Когда мы очутились в темноте сада, где неполная луна времен нами проглядывала сквозь тусклые, грязные облака, я увидела, что меня подталкивал в спину Рулант. Товарищи прошли мимо нас и скрылись в саду. Я тронула Руланта за рукав и шепотом спросила:
— Кто эта женщина, Рулант?
— Анни. Партийный инструктор, — коротко ответил он. — Ну, теперь Франсу несдобровать… Табэ[10], Ханна! Завтра все узнаем!
Я возвращалась домой в превосходном настроении; конечно, этот душевный подъем был в значительной мере вызван тем, что партийным инструктором оказалась женщина. Это было удивительно, я чувствовала себя окрыленной. Мне снова представилось молодое энергичное женское лицо с умными темными глазами. И она кивнула мне. Товарищи всегда говорили о ней «партийный инструктор», хотя им следовало бы называть ее «инструкторша». Я поняла, что для них не играет роли, мужчина ты или женщина, если ты член партии. Я улыбнулась про себя. Кажется, я даже тихонько насвистывала Марсельезу, шагая в отвратительной, белесой от мокрого снега мгле.

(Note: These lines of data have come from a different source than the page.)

(* ===== verification/Config.v ===== *)
(** * Provider configuration and its shape check

    Models [crates/wokcore-core/src/config.rs]: the provider, account and
    routing configuration and [validate_provider_configuration_shape], the check
    every configuration passes before it is stored or compiled. *)
From S2P Require Import Prelude Text NetAddr.

Record ProviderInstanceConfig : Set := mkInstance {
  pi_id : string;
  pi_catalog_id : string;
  pi_enabled : bool;
  pi_endpoint : option string;
  pi_allow_private_network : bool
}.

Inductive AccountAuthConfig : Set :=
| AuthForward (credential : string)
| AuthOauth (access : string) (refresh : option string)
| AuthApiKey (secret : string)
| AuthLocal.

#[global] Instance AccountAuthConfig_eq_dec : EqDecision AccountAuthConfig.
Proof. solve_decision. Defined.

Record AccountConfig : Set := mkAccount {
  ac_id : string;
  ac_provider : string;
  ac_enabled : bool;
  ac_auth : AccountAuthConfig
}.

Record ProviderConfig : Set := mkProviderConfig {
  instances : list ProviderInstanceConfig;
  accounts : list AccountConfig
}.

Record RouteTarget : Set := mkTarget { target_provider : string; target_model : string }.

#[global] Instance RouteTarget_eq_dec : EqDecision RouteTarget.
Proof. solve_decision. Defined.

Record ModelAlias : Set := mkAlias { alias_name : string; alias_target : RouteTarget }.

Record RouteRule : Set := mkRule {
  rule_client_id : option string;
  rule_model : option string;
  rule_target : RouteTarget
}.

#[global] Instance RouteRule_eq_dec : EqDecision RouteRule.
Proof. solve_decision. Defined.

Record RoutingConfig : Set := mkRouting {
  aliases : list ModelAlias;
  rules : list RouteRule;
  route_default : option RouteTarget
}.

Definition MAX_PROVIDER_INSTANCES : Z := 64.
Definition MAX_ACCOUNTS : Z := 256.
Definition MAX_MODEL_ALIASES : Z := 1024.
Definition MAX_ROUTE_RULES : Z := 1024.
Definition MAX_MODEL_ID_BYTES : Z := 256.
Definition MAX_ENDPOINT_BYTES : Z := 2048.

Inductive ConfigShapeError : Set :=
| ShapeProviderLimitExceeded | ShapeAccountLimitExceeded | ShapeAliasLimitExceeded
| ShapeRouteRuleLimitExceeded | ShapeDuplicateProvider | ShapeDuplicateAccount
| ShapeUnknownAccountProvider | ShapeInvalidEndpoint | ShapeDuplicateAlias
| ShapeInvalidModel | ShapeUnknownRouteProvider.

Definition open_brace : Ascii.ascii := Ascii.ascii_of_nat 123.
Definition close_brace : Ascii.ascii := Ascii.ascii_of_nat 125.

(** [s.contains(['{', '}'])]. *)
Definition contains_brace (s : string) : bool :=
  str_contains open_brace s || str_contains close_brace s.

Definition validate_model (model : string) : result ConfigShapeError unit :=
  guard_err (is_blank model || (MAX_MODEL_ID_BYTES <? str_len model) || has_control model)
    ShapeInvalidModel.

Definition validate_target (target : RouteTarget) (provider_ids : gset string)
  : result ConfigShapeError unit :=
  check? guard_err (negb (bool_decide (target_provider target ∈ provider_ids)))
    ShapeUnknownRouteProvider;
  validate_model (target_model target).

Section Config.
Context `{UrlCrate}.

Definition validate_endpoint_shape (endpoint : string) : result ConfigShapeError unit :=
  check? guard_err
    (str_is_empty endpoint || (MAX_ENDPOINT_BYTES <? str_len endpoint)
     || str_contains open_brace endpoint || str_contains close_brace endpoint)
    ShapeInvalidEndpoint;
  let? url := ok_or (url_parse endpoint) ShapeInvalidEndpoint in
  guard_err
    (negb (scheme_is_http_or_https (url_scheme url))
     || negb (str_is_empty (url_username url))
     || is_someb (url_password url)
     || is_someb (url_query url)
     || is_someb (url_fragment url)
     || negb (is_someb (url_host url)))
    ShapeInvalidEndpoint.

Definition validate_instance_shape (provider_ids : gset string) (provider : ProviderInstanceConfig)
  : result ConfigShapeError (gset string) :=
  check? guard_err (bool_decide (pi_id provider ∈ provider_ids)) ShapeDuplicateProvider;
  check? match pi_endpoint provider with
         | Some endpoint => validate_endpoint_shape endpoint
         | None => Ok tt
         end;
  Ok ({[pi_id provider]} ∪ provider_ids).

Definition validate_account_shape (provider_ids : gset string) (account_ids : gset string)
  (account : AccountConfig) : result ConfigShapeError (gset string) :=
  check? guard_err (bool_decide (ac_id account ∈ account_ids)) ShapeDuplicateAccount;
  check? guard_err (negb (bool_decide (ac_provider account ∈ provider_ids)))
    ShapeUnknownAccountProvider;
  Ok ({[ac_id account]} ∪ account_ids).

Definition validate_alias_shape (provider_ids : gset string) (seen : gset string)
  (alias : ModelAlias) : result ConfigShapeError (gset string) :=
  check? validate_model (alias_name alias);
  check? guard_err (bool_decide (alias_name alias ∈ seen)) ShapeDuplicateAlias;
  check? validate_target (alias_target alias) provider_ids;
  Ok ({[alias_name alias]} ∪ seen).

Definition validate_rule_shape (provider_ids : gset string) (u : unit) (rule : RouteRule)
  : result ConfigShapeError unit :=
  check? match rule_model rule with
         | Some model => validate_model model
         | None => Ok tt
         end;
  validate_target (rule_target rule) provider_ids.

Definition validate_provider_configuration_shape (providers : ProviderConfig)
  (routing : RoutingConfig) : result ConfigShapeError unit :=
  check? guard_err (MAX_PROVIDER_INSTANCES <? zlen (instances providers)) ShapeProviderLimitExceeded;
  check? guard_err (MAX_ACCOUNTS <? zlen (accounts providers)) ShapeAccountLimitExceeded;
  check? guard_err (MAX_MODEL_ALIASES <? zlen (aliases routing)) ShapeAliasLimitExceeded;
  check? guard_err (MAX_ROUTE_RULES <? zlen (rules routing)) ShapeRouteRuleLimitExceeded;
  let? provider_ids := try_fold validate_instance_shape ∅ (instances providers) in
  check? try_fold (validate_account_shape provider_ids) ∅ (accounts providers);
  check? try_fold (validate_alias_shape provider_ids) ∅ (aliases routing);
  check? try_fold (validate_rule_shape provider_ids) tt (rules routing);
  match route_default routing with
  | Some target => validate_target target provider_ids
  | None => Ok tt
  end.

(** ** What the check promises *)
Definition model_ok (m : string) : Prop :=
  (exists c, c ∈ str_chars m /\ is_whitespace c = false) /\
  str_len m <= MAX_MODEL_ID_BYTES /\
  (forall c, c ∈ str_chars m -> is_control c = false).

Definition endpoint_ok (e : string) : Prop :=
  e <> ""%string /\ str_len e <= MAX_ENDPOINT_BYTES /\
  open_brace ∉ str_ascii e /\ close_brace ∉ str_ascii e /\
  exists url, url_parse e = Some url /\
    (url_scheme url = "http"%string \/ url_scheme url = "https"%string) /\
    url_username url = ""%string /\ url_password url = None /\
    url_query url = None /\ url_fragment url = None /\ is_Some (url_host url).

Definition target_ok (ids : list string) (t : RouteTarget) : Prop :=
  target_provider t ∈ ids /\ model_ok (target_model t).

Record shape_ok (p : ProviderConfig) (r : RoutingConfig) : Prop := {
  so_limits : zlen (instances p) <= MAX_PROVIDER_INSTANCES /\ zlen (accounts p) <= MAX_ACCOUNTS /\
    zlen (aliases r) <= MAX_MODEL_ALIASES /\ zlen (rules r) <= MAX_ROUTE_RULES;
  so_instances : NoDup (pi_id <$> instances p);
  so_endpoints : Forall (fun i => from_option endpoint_ok True (pi_endpoint i)) (instances p);
  so_accounts : NoDup (ac_id <$> accounts p);
  so_account_providers : Forall (fun a => ac_provider a ∈ pi_id <$> instances p) (accounts p);
  so_aliases : NoDup (alias_name <$> aliases r);
  so_alias_targets :
    Forall (fun a => model_ok (alias_name a) /\ target_ok (pi_id <$> instances p) (alias_target a))
      (aliases r);
  so_rules :
    Forall (fun u => from_option model_ok True (rule_model u) /\
                     target_ok (pi_id <$> instances p) (rule_target u)) (rules r);
  so_default : from_option (target_ok (pi_id <$> instances p)) True (route_default r)
}.

(** ** Each check against its promise *)
Lemma is_blank_false m : is_blank m = false <-> exists c, c ∈ str_chars m /\ is_whitespace c = false.
Proof.
  unfold is_blank. induction (str_chars m) as [|c l IH]; cbn; [set_solver|].
  rewrite andb_false_iff, IH. split.
  - intros [Hc|(d & ? & ?)]; [exists c|exists d]; split; set_solver.
  - intros (d & [->|Hd]%elem_of_cons & ?); eauto.
Qed.

Lemma has_control_false m : has_control m = false <-> forall c, c ∈ str_chars m -> is_control c = false.
Proof.
  unfold has_control. induction (str_chars m) as [|c l IH]; cbn; [set_solver|].
  rewrite orb_false_iff, IH. set_solver.
Qed.

Lemma scheme_http_true s :
  scheme_is_http_or_https s = true <-> s = "http"%string \/ s = "https"%string.
Proof. unfold scheme_is_http_or_https. by rewrite orb_true_iff, !bool_decide_eq_true. Qed.

Lemma validate_model_Ok m u : validate_model m = Ok u <-> model_ok m.
Proof.
  unfold validate_model, model_ok.
  rewrite guard_err_Ok, !orb_false_iff, is_blank_false, has_control_false, Z.ltb_ge. tauto.
Qed.

Lemma validate_endpoint_shape_Ok e : validate_endpoint_shape e = Ok tt <-> endpoint_ok e.
Proof.
  unfold validate_endpoint_shape, endpoint_ok.
  rewrite check_Ok, guard_err_Ok, !orb_false_iff, str_is_empty_false, !str_contains_false, Z.ltb_ge.
  destruct (url_parse e) as [url|]; cbn [ok_or result_bind].
  2: { split; [|naive_solver]. intros [_ [=]]. }
  rewrite guard_err_Ok, !orb_false_iff, !negb_false_iff, scheme_http_true, str_is_empty_true,
    !is_someb_false, is_someb_true.
  naive_solver.
Qed.

Lemma validate_target_Ok t ids :
  validate_target t (list_to_set ids) = Ok tt <-> target_ok ids t.
Proof.
  unfold validate_target, target_ok.
  by rewrite check_Ok, guard_err_Ok, negb_false_iff, bool_decide_eq_true, elem_of_list_to_set,
    validate_model_Ok.
Qed.

Lemma validate_instances_Ok l ids :
  try_fold validate_instance_shape ∅ l = Ok ids <->
  NoDup (pi_id <$> l) /\ Forall (fun i => from_option endpoint_ok True (pi_endpoint i)) l /\
  ids = list_to_set (pi_id <$> l).
Proof.
  rewrite (try_fold_dedup _ pi_id (fun i => from_option endpoint_ok True (pi_endpoint i))).
  - rewrite union_empty_r_L. split; [naive_solver|].
    intros (?&?&?). split_and!; try done; intros a _; apply not_elem_of_empty.
  - intros s i s'. unfold validate_instance_shape.
    rewrite !check_Ok, guard_err_Ok, bool_decide_eq_false,
      (optional_check_Ok _ _ _ validate_endpoint_shape_Ok). naive_solver.
Qed.

Lemma validate_account_list_Ok ids l :
  (exists s, try_fold (validate_account_shape (list_to_set ids)) ∅ l = Ok s) <->
  NoDup (ac_id <$> l) /\ Forall (fun a => ac_provider a ∈ ids) l.
Proof.
  setoid_rewrite (try_fold_dedup _ ac_id (fun a => ac_provider a ∈ ids)).
  - split; [naive_solver|]. intros [? ?]. eexists. split_and!; try done; intros a _; apply not_elem_of_empty.
  - intros s1 a s'. unfold validate_account_shape.
    rewrite !check_Ok, !guard_err_Ok, bool_decide_eq_false, negb_false_iff, bool_decide_eq_true,
      elem_of_list_to_set. naive_solver.
Qed.

Lemma validate_alias_list_Ok ids l :
  (exists s, try_fold (validate_alias_shape (list_to_set ids)) ∅ l = Ok s) <->
  NoDup (alias_name <$> l) /\
  Forall (fun a => model_ok (alias_name a) /\ target_ok ids (alias_target a)) l.
Proof.
  setoid_rewrite (try_fold_dedup _ alias_name
    (fun a => model_ok (alias_name a) /\ target_ok ids (alias_target a))).
  - split; [naive_solver|]. intros [? ?]. eexists. split_and!; try done; intros a _; apply not_elem_of_empty.
  - intros s1 a s'. unfold validate_alias_shape.
    rewrite !check_Ok, guard_err_Ok, bool_decide_eq_false, validate_model_Ok, validate_target_Ok.
    naive_solver.
Qed.

Lemma validate_rule_list_Ok ids l :
  try_fold (validate_rule_shape (list_to_set ids)) tt l = Ok tt <->
  Forall (fun u => from_option model_ok True (rule_model u) /\ target_ok ids (rule_target u)) l.
Proof.
  rewrite (try_fold_check _
    (fun u => from_option model_ok True (rule_model u) /\ target_ok ids (rule_target u))).
  - naive_solver.
  - intros [] a []. unfold validate_rule_shape.
    rewrite check_Ok, validate_target_Ok, (optional_check_Ok _ _ _ (fun m => validate_model_Ok m tt)).
    naive_solver.
Qed.

Lemma shape_check_correct p r :
  validate_provider_configuration_shape p r = Ok tt <-> shape_ok p r.
Proof.
  unfold validate_provider_configuration_shape.
  rewrite !check_Ok, !guard_err_Ok, !Z.ltb_ge, result_bind_Ok.
  split.
  - intros (H1 & H2 & H3 & H4 & ids & (Hn & He & ->)%validate_instances_Ok & Hk).
    apply check_loop_Ok in Hk as [(Hn2 & Ha)%validate_account_list_Ok Hk].
    apply check_loop_Ok in Hk as [(Hn3 & Hl)%validate_alias_list_Ok Hk].
    apply check_Ok in Hk as [Hr%validate_rule_list_Ok Hd].
    apply (optional_check_Ok _ _ _ (fun t => validate_target_Ok t _)) in Hd. by split.
  - intros [(?&?&?&?) Hn He Hn2 Ha Hn3 Hl Hr Hd]. split_and!; try done.
    exists (list_to_set (pi_id <$> instances p)). split; [by apply validate_instances_Ok|].
    apply check_loop_Ok. split; [by apply validate_account_list_Ok|].
    apply check_loop_Ok. split; [by apply validate_alias_list_Ok|].
    apply check_Ok. split; [by apply validate_rule_list_Ok|].
    by apply (optional_check_Ok _ _ _ (fun t => validate_target_Ok t _)).
Qed.

(** The shape check accepts a configuration exactly when it is well formed:
    within the four count limits; provider, account and alias names distinct;
    every account, alias, rule and the default naming a configured provider;
    every model name non-blank, bounded and free of control characters; every
    endpoint an http(s) URL with a host and no user info, query, fragment or
    template braces. *)
Theorem shape_check_exact (p : ProviderConfig) (r : RoutingConfig) :
  is_ok (validate_provider_configuration_shape p r) = true <-> shape_ok p r.
Proof.
  rewrite <- shape_check_correct.
  destruct (validate_provider_configuration_shape p r) as [[]|]; cbn; naive_solver.
Qed.
End Config.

На другой день мы узнали, какое было принято решение. Оно отнюдь не было мягким. Мне оно даже показалось равносильным разжалованию. Франсу порядком досталось. Всем стало это ясно, когда-он коротко сообщил нам виноватым тоном, какой я уже слышала у него раньше, что он совершил серьезные ошибки. Основная ошибка, как он нам объяснил, состояла в том, что он связался с военнопленными помимо Симона Б. и партии. Франс сказал, что мы тоже наказаны, хотя он сознает, что ответственность за все лежит на нем одном. Нам запретили в течение ближайших недель предпринимать новые вылазки и вооруженные операции. Как и предполагалось, Йохан и Вейнант были временно отстранены от работы. Остальным оставалось удовлетвориться перевозкой оружия, часть которого добыла группа Сопротивления в провинции Северная Голландия; кроме того, поступило оружие, которое англичане сбрасывали на парашютах. В Алкмаре лежало обмундирование дезертировавших эсэсовцев, его также следовало переправить в Амстердам. И это все. Но поскольку большинство из нас ожидало худшего, то взыскание показалось не таким уж строгим. Мы разошлись по домам; разговор не клеился, а Франс вообще сразу ушел, словно не в силах был выносить выражение горечи и упрека в глазах своих старых боевых товарищей. Мне было грустно и обидно, будто меня кто-то обманул. В этот момент я готова была собственными руками расправиться с Франсом, хотя рассудок подсказывал мне, что он и без того жестоко наказан.
Моих родных удивляло, что я хожу такая подавленная. Мать и Юдифь не раз спрашивали меня, почему я стала такой молчаливой. Отец следил за мной взглядом, думая, что я не замечаю этого. Вокруг меня как бы образовалась стена молчания и тайны, но за этой невольной отчужденностью таилась печаль, и родители, по-видимому, это чувствовали.
9
Дары любви (нем.).
10
Малайское приветствие, означающее «добрый день» или «до свидания», весьма распространенное в Голландии.